Decidiamo di prendere un taxi per la Medina. Eh beh..Certo tutto pensavo tranne che di dover contrattare anche una corsa in taxi…Il tassista spara 150 dirham…Diego accetta…Spero che comprenda dal mio sguardo attonito che è una cifra spropositata e invece no…Eh beh…Gran giornata per il tassista il 5 agosto. (una corsa in petit taxi non deve superare i 50 dirham, altrimenti è un ladrocinio!!!!!) La corsa in taxi è fantastica: un videogioco ad alta definizione. Carretto evitato 1000 punti, passi col semaforo rosso 500 punti, sorpasso a destra 10000 punti…Diego riesce solo a dire:”c’est difficile conduir a Marrakesh, eh?!?” L’entrata alla Medina è spiazzante. Si viene catapultati di colpo in un mondo parallelo, lontano dall’idea romantica che mi ero fatta io di archi e cupole colorate e profumi di spezie e atmosfere esotiche. La Medina è rossa della terra con cui son fatte le case. Nella Medina la circolazione è dettata dall’anarchia, uomini che tirano carretti, asini che tirano carretti, motorini carichi di passeggeri e che ogni tanto tirano carretti,botteghe minuscole in cui si vende di tutto, gente seduta a i bordi delle strade, gente che beve il the seduta fuori dalle botteghe, gente in mezzo alla strada, gente ovunque. E profumo di spezie sì , con l’odore acre che sale dai tombini e dagli animali e dalle latrine. Mi chiedo se ero davvero preparata.
Il nostro Riad prenotato via internet è molto grazioso, a pochi passi da place Jeema el Fnaa. Sveniamo sui letti per ore prima di deciderci ad affrontare la città.
Usciamo che sono quasi le sei. Fa un caldo micidiale, ci saranno almeno 45 gradi. La sensazione è di quando si apre il forno per controllare la cottura delle cose, immaginatevi quell’onda di calore sparata in faccia , costantemente.
È l’ora in cui Jeema el Fnaa si anima. L’impatto con la grande piazza è ubriacante. Compaiono i chioschi dei ristoranti all’aperto, i cantastorie che raccolgono nugoli di persone che ascoltano in cerchio, qualche venditore di chincaglierie o di rametti di menta con la merce esposta a terra, le donne, tutte coperte, che disegnano arabeschi sulle braccia di altre donne e poi scimmiette al guinzaglio e incantatori di serpenti e danzatori neri, tamburi e musica e tanto fumo e l’odore del cibo e delle griglie. È la cosa più simile a come mi sono immaginata i gironi dell’inferno quando mi facevano leggere Dante a scuola. È un inferno godereccio e composto però.

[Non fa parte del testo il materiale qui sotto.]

(** A literal string as a reader. *)
Definition lit (l : list Z) (i : Z) : res Z := aget (l ++ [0]) i.

(** ** Lemmas *)

Lemma cstr_nil rd p : cstr rd p [] → rd p = Ok 0.
Proof. intros [_ H]. by rewrite Z.add_0_r in H. Qed.

Lemma cstr_cons rd p x l :
  cstr rd p (x :: l) → rd p = Ok x ∧ 1 ≤ x < 256 ∧ cstr rd (p + 1) l.
Proof.
  intros [H1 H2]. destruct (H1 0%nat x eq_refl) as [Hx Hr]. rewrite Z.add_0_r in Hx.
  split; [done|]. split; [done|]. split.
  - intros k y Hk. destruct (H1 (S k) y Hk).
    by replace (p + 1 + Z.of_nat k) with (p + Z.of_nat (S k)) by lia.
  - rewrite <- H2. f_equal. cbn. lia.
Qed.

Lemma cstr_lit l : Forall (λ x, 1 ≤ x < 256) l → cstr (lit l) 0 l.
Proof.
  intros Hl. split.
  - intros k x Hk. rewrite Forall_lookup in Hl. split; [|by eapply Hl].
    apply aget_Ok. rewrite Z.add_0_l, Nat2Z.id. split; [lia|]. by apply lookup_app_l_Some.
  - apply aget_Ok. rewrite Z.add_0_l, Nat2Z.id. split; [lia|].
    rewrite lookup_app_r, Nat.sub_diag by lia. done.
Qed.

Lemma strlen_from fuel rd p l :
  cstr rd p l → 0 ≤ p → p + Z.of_nat (length l) < 4294967296 → (length l < fuel)%nat →
  while fuel (λ len, c ← rd len;
    Ok (if c =? 0 then Break len else Continue (u32 (len + 1)))) p
  = Ok (p + Z.of_nat (length l)).
Proof.
  revert p fuel. induction l as [|x l IH]; intros p fuel Hc Hp Hlen Hf;
    (destruct fuel as [|fuel]; [cbn in Hf; lia|]); cbn [while].
  - rewrite (cstr_nil _ _ Hc). cbn. by rewrite Z.add_0_r.
  - destruct (cstr_cons _ _ _ _ Hc) as (-> & Hx & Hc'). cbn [length] in *. cbn [mbind res_bind].
    test_false (x =? 0). rewrite u32_small by lia.
    rewrite IH; try done; try lia. f_equal. lia.
Qed.

Lemma strlen_ok fuel rd l :
  cstr rd 0 l → Z.of_nat (length l) < 4294967296 → (length l < fuel)%nat →
  strlen fuel rd = Ok (Z.of_nat (length l)).
Proof. intros. unfold strlen. rewrite (strlen_from fuel rd 0 l); try done; lia. Qed.

Section Cmp.
Context (tr : Z → Z) (Htr : ∀ z, tr z = 0 ↔ z = 0).
Context (more : Z → bool) (s0 s1 : Z → res Z).

Lemma f_zero : conv tr 0 = 0.
Proof. unfold conv. by apply Htr. Qed.
Lemma f_nonzero x : 1 ≤ x < 256 → conv tr x ≠ 0.
Proof.
  unfold conv. intros Hx H. rewrite Htr, s8_byte_zero in H; unfold is_byte; lia.
Qed.

Lemma cmp_loop_ok l0 : ∀ l1 n p fuel,
  cstr s0 p l0 → cstr s1 p l1 → 0 ≤ p → p + Z.of_nat (length l0) + 1 < 4294967296 →
  (S (length l0) < fuel)%nat →
  (∀ k, (k < n)%nat → more (p + Z.of_nat k) = true) →
  (length l0 < n)%nat ∨ more (p + Z.of_nat n) = false →
  cmp_loop tr more fuel s0 s1 p 0 = Ok (chars_cmp (map (conv tr) (take n l0)) (map (conv tr) (take n l1))).
Proof.
  unfold cmp_loop.
  induction l0 as [|x l0 IH]; intros l1 [|n] p fuel H0 H1 Hp Hlen Hf Hm Hstop;
    (destruct fuel as [|fuel]; [cbn in Hf; lia|]); cbn [while fst snd].
  1, 3: (destruct Hstop as [Hs|Hs]; [cbn in Hs; lia|]; rewrite Z.add_0_r in Hs;
         rewrite Hs; by rewrite !take_0).
  - pose proof (Hm 0%nat ltac:(lia)) as Hm0. rewrite Z.add_0_r in Hm0. rewrite Hm0. cbn.
    unfold cmp_iter. rewrite (cstr_nil _ _ H0). destruct l1 as [|y l1].
    { rewrite (cstr_nil _ _ H1). cbn.  rewrite f_zero. done. }
    destruct (cstr_cons _ _ _ _ H1) as (-> & Hy & _). cbn.  rewrite f_zero.
    pose proof (f_nonzero y Hy). cbn. unfold cmp3. repeat case_test; done || lia.
  - pose proof (Hm 0%nat ltac:(lia)) as Hm0. rewrite Z.add_0_r in Hm0. rewrite Hm0. cbn [andb Z.eqb].
    destruct (cstr_cons _ _ _ _ H0) as (Hrx & Hx & H0'). unfold cmp_iter. rewrite Hrx.
    pose proof (f_nonzero x Hx) as Hfx. cbn [length] in *.
    destruct fuel as [|fuel]; [lia|].
    destruct l1 as [|y l1].
    + rewrite (cstr_nil _ _ H1). cbn [mbind res_bind].  rewrite f_zero.
      test_false (conv tr x =? 0). cbn [while fst snd take map chars_cmp].
      rewrite u32_small by lia.
      unfold cmp3. destruct (Z.ltb_spec 0 (conv tr x)), (Z.ltb_spec (conv tr x) 0); cbn;
        rewrite ?andb_false_r; done || lia.
    + destruct (cstr_cons _ _ _ _ H1) as (-> & Hy & H1').
      cbn [mbind res_bind]. 
      test_false (conv tr x =? 0). rewrite u32_small by lia. cbn [take map chars_cmp].
      destruct (Z.eqb_spec (conv tr x) (conv tr y)) as [Heq|Hne].
      * rewrite Heq, !Z.ltb_irrefl. apply IH; try done; try lia.
        -- intros k Hk. rewrite <- (Hm (S k)) by lia. f_equal. lia.
        -- destruct Hstop; [left; lia|right].
           by replace (p + 1 + Z.of_nat n) with (p + Z.of_nat (S n)) by lia.
      * cbn [while fst snd].
        unfold cmp3.
        destruct (Z.ltb_spec (conv tr y) (conv tr x)), (Z.ltb_spec (conv tr x) (conv tr y)); cbn;
          rewrite ?andb_false_r; done || lia.
Qed.
End Cmp.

Dalla grande torre della moschea, la Koutoubia, sia alza la chiamata del muezzin…Allah Akbar…E tutte le moschee della città le fanno da eco. Sentirla per la prima volta è impressionante( poi col passare dei giorni comunque non ci si abitua, puntuali alle cinque di mattina si salta sul letto chiedendosi cosa diavolo stia succedendo), è l’unica cosa che quieta Jeema el Fnaa per qualche attimo. Dopo la cena ci rifugiamo sulla terrazza del riad, una ragazza spagnola in viaggio con la mamma ci fa compagnia. Si parla di quel che abbiamo attorno, di come l’Europa sembri in parte già lontana, anche se nella piazza i tappeti kilim pendono dalle terrazze accanto ad enormi pannelli rossi con la scritta Coca Cola.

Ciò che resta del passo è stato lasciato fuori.